LISTED RECORDS
= Beginning of Section =

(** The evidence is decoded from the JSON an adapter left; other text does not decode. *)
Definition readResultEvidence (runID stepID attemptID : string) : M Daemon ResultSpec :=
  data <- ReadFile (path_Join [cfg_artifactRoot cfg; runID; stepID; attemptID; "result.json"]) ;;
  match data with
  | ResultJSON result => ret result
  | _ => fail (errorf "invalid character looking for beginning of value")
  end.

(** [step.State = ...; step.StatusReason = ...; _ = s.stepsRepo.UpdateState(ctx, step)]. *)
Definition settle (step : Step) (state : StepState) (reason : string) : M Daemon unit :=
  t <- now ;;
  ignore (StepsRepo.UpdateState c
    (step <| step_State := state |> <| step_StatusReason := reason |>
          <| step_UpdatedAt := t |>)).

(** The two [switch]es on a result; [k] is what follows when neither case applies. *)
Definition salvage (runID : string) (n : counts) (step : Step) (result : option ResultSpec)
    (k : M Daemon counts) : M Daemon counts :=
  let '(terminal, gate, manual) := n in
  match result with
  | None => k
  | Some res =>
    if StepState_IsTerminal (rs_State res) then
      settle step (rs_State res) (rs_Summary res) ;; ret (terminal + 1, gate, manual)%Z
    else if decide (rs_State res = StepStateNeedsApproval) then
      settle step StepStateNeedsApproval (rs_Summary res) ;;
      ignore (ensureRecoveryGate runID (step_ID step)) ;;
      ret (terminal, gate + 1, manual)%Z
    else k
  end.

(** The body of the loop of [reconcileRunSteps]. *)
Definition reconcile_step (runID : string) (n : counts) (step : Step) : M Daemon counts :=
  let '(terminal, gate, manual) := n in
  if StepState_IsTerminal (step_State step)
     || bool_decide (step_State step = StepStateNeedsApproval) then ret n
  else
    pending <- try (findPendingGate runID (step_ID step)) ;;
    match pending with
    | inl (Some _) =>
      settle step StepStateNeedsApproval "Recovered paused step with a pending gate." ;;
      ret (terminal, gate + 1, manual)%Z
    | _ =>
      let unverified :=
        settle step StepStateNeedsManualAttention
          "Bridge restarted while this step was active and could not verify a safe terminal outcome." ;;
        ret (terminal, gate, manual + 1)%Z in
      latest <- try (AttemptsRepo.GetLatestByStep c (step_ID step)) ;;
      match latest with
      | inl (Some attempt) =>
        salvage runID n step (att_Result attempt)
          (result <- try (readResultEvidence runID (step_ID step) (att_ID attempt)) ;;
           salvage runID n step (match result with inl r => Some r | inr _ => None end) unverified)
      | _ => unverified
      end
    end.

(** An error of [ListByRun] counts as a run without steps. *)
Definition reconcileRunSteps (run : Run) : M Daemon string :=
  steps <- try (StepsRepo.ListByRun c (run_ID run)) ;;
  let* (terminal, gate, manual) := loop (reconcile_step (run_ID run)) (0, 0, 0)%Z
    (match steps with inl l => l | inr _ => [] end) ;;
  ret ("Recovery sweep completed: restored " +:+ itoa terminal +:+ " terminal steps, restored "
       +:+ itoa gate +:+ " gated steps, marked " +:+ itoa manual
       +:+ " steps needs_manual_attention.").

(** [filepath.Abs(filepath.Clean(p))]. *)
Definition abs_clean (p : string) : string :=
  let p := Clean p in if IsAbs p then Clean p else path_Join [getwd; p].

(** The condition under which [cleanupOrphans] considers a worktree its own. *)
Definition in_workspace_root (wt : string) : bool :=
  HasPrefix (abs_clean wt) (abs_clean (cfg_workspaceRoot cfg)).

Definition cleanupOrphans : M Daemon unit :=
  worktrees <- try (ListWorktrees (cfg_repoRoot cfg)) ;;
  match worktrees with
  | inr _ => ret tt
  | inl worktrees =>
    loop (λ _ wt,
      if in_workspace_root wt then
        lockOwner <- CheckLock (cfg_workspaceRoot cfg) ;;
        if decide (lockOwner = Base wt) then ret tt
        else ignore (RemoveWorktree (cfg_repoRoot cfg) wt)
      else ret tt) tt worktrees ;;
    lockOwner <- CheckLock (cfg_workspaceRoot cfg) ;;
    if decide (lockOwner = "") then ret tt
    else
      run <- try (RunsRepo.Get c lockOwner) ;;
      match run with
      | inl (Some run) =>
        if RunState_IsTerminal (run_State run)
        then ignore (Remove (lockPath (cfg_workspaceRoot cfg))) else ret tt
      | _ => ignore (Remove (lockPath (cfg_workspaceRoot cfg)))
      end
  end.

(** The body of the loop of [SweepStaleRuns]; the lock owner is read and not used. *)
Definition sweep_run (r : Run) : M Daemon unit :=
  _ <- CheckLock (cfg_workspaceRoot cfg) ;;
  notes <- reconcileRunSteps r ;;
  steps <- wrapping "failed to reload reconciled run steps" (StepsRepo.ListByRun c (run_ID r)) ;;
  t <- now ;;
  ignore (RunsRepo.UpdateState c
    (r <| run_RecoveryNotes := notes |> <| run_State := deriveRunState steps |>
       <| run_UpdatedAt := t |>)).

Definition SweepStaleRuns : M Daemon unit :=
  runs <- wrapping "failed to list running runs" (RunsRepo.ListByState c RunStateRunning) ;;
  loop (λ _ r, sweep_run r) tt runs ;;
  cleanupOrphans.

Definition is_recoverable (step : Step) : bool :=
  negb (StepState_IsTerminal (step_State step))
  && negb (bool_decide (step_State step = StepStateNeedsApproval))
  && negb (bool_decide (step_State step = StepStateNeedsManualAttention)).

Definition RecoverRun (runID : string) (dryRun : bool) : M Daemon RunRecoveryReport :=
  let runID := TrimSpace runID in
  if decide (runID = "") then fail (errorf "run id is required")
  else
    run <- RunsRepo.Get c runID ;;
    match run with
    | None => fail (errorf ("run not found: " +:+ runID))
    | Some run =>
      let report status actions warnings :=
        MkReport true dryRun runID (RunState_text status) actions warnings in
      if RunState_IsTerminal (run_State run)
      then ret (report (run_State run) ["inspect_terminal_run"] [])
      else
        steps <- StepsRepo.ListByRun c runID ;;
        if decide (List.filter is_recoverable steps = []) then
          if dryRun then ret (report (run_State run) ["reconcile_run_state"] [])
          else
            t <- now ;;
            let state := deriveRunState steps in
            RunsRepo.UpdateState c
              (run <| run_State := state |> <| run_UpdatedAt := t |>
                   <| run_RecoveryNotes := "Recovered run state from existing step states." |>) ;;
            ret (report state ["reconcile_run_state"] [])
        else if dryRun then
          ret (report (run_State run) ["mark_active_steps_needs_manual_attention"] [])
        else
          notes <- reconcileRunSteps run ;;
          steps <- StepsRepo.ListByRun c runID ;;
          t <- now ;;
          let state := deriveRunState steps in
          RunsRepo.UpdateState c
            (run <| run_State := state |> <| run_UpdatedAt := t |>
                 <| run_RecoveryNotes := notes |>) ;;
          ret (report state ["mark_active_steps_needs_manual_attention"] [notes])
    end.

= End of Section =

WHAT THE EXERCISE ASKS
Every line with the string "wrapping" in the material should be returned.

EXERCISE ANSWER
  steps <- wrapping "failed to reload reconciled run steps" (StepsRepo.ListByRun c (run_ID r)) ;;
  runs <- wrapping "failed to list running runs" (RunsRepo.ListByState c RunStateRunning) ;;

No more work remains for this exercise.